Esta despreocupación no sería criticable si, a pesar de todo, la productividad estuviera creciendo a tasas elevadas y sostenidas. Lamentablemente, es justo lo contrario: en este siglo hasta justo antes de la pandemia, la productividad del trabajo creció a una tasa media anual del 0,75%. Para darle algo más de sentido (negativo) a esta cifra es oportuno señalar que un crecimiento anual medio de la productividad del 2% se consideraba como la pauta normal (a esa tasa, la productividad se duplica cada 35 años, es decir a lo largo de la vida laboral de cada generación; al 0,75% tardaría en duplicarse más de 90 años, es decir, se perderían casi dos generaciones respecto a la situación de crecimiento normal).

Y lo que es peor: en los últimos seis trimestres la productividad por ocupado ha disminuido al -2,9% anual. Si tenemos en cuenta también las horas de trabajo, la panorámica es todavía más desalentadora: en el último año la productividad por hora efectivamente trabajada disminuyó en un 4% (y en el segundo trimestre de 2021 fue un 9,3% menor que en el mismo trimestre del año anterior).

Es cierto que durante la pandemia ha habido muchos factores motivos que explicarían un comportamiento anómalo de la productividad. En principio, los cambios de formas de trabajo debidos, primero, al confinamiento y, luego, a otras restricciones sanitarias han podido tener efectos sobre la productividad en ambos sentidos. Por ejemplo, el teletrabajo puede incrementar la productividad (permitiendo más y mejores conexiones y mayor flexibilidad en la asignación del tiempo de trabajo) o disminuirla (introduciendo distracciones por cargas familiares de trabajo u otros motivos). También hay lo que en la jerga económica se denominan efectos composición, esto es las consecuencias de cambios en el peso de determinadas actividades y ocupaciones con diferentes niveles de productividad. Que la destrucción de empleo al inicio de la pandemia y la recuperación en los meses recientes se haya concentrado fundamentalmente en transporte, turismo, hostelería y actividades de ocio mientras que la creación de empleo haya sido constante en el sector público a lo largo de todo el periodo, contribuye a aumentar la productividad si esta es mayor en el segundo sector que en los primeros y a disminuirla en caso contrario. También durante la pandemia las dificultades para medir producción, empleo y horas de trabajo se han acrecentado.
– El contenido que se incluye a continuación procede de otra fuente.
(* ===== verification/RouteBuild.v ===== *)
(** * From an optimizer result to an executable route
    (src/core/sizing/execution_allocation.go)

    [BuildRouteAllocation] turns the optimizer's integer result into the
    allocation forest of [Allocation], dropping the entries that receive no
    input.  The integers of a [TwoStageSplitResult] come from the optimizers and
    are never nil, so the nil checks of the source have no counterpart. *)
From S2P Require Import Prelude Amount Quote Allocation Split SplitCurves SplitSearch.

Definition directGroupID : string := "direct".
Definition firstGroupID : string := "intermediate_input".
Definition secondGroupID : string := "intermediate_output".

Definition executionBranches (allocations : list SplitAllocation) : list RouteBranch :=
  (fun a => mkRouteBranch (sa_CurveID a) (Some (sa_AmountIn a)) (Some (sa_AmountOut a))) <$>
    filter (fun a => Z.sgn (sa_AmountIn a) <> 0) allocations.

Definition direct_groups (result : TwoStageSplitResult) (inputToken outputToken : TokenID) :
    list RouteGroup :=
  let branches := executionBranches (rs_Direct result) in
  if decide (0 < length branches)%nat
  then [mkRouteGroup directGroupID "" inputToken outputToken branches] else [].

Definition intermediate_groups (result : TwoStageSplitResult)
    (inputToken intermediateToken outputToken : TokenID) : res (list RouteGroup) :=
  let first := executionBranches (rs_FirstStage result) in
  let second := executionBranches (rs_SecondStage result) in
  if decide (0 < length first \/ 0 < length second)%nat then
    if decide (intermediateToken = "" \/ intermediateToken = inputToken \/
               intermediateToken = outputToken \/ length first = 0%nat \/ length second = 0%nat)
    then Err (Errorf "execution allocation has an incomplete intermediate branch")
    else Ok [mkRouteGroup firstGroupID "" inputToken intermediateToken first;
             mkRouteGroup secondGroupID firstGroupID intermediateToken outputToken second]
  else Ok [].

Definition BuildRouteAllocation (result : TwoStageSplitResult)
    (inputToken intermediateToken outputToken : TokenID) : res RouteAllocation :=
  if decide (inputToken = "" \/ outputToken = "" \/ inputToken = outputToken)
  then Err (Errorf "execution allocation endpoints and result are required") else
  input ← NewTokenAmount inputToken (Some (rs_TotalInput result));
  output ← NewTokenAmount outputToken (Some (rs_TotalOutput result));
  groups ← intermediate_groups result inputToken intermediateToken outputToken;
  let allocation := mkRouteAllocation input output
    (direct_groups result inputToken outputToken ++ groups) in
  _ ← RouteAllocation_Validate allocation;
  Ok allocation.

(** ** Branches of a stage *)

(** A stage's entries: non-negative, at distinct named curves. *)
Record stage_ok (l : list SplitAllocation) : Prop := {
  so_ids : NoDup (sa_CurveID <$> l);
  so_named : forall a, a ∈ l -> sa_CurveID a <> "";
  so_nonneg : forall a, a ∈ l -> 0 <= sa_AmountIn a /\ 0 <= sa_AmountOut a;
  so_zero : forall a, a ∈ l -> sa_AmountIn a = 0 -> sa_AmountOut a = 0 }.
Dado que la productividad es la variable de ajuste que se utiliza para dar coherencia a las estadísticas de demanda y oferta que alimentan la Contabilidad Nacional, es muy probable que parte del comportamiento tan negativo de la productividad durante la pandemia sea solo por “necesidades” estadísticas.

En cualquier caso, y a la espera de nuevos datos que nos iluminen sobre la actual realidad productiva de empresas y trabajadores, es urgente insistir en que nuestro futuro económico depende de la capacidad de incrementar la producción de bienes y servicios con una fuerza de trabajo menguante. Sin crecimientos de productividad no pueden crecer ni los salarios ni los recursos del Estado del Bienestar. La receta de los economistas para que se produzcan dichos crecimientos es simple: desarrollar la innovación tecnológica, mejorar el capital humano y reformar instituciones en aras de una utilización eficiente de recursos. O quizá no es tan simple, pero de continuar la escasa preocupación política y social por la productividad, será totalmente irrealizable.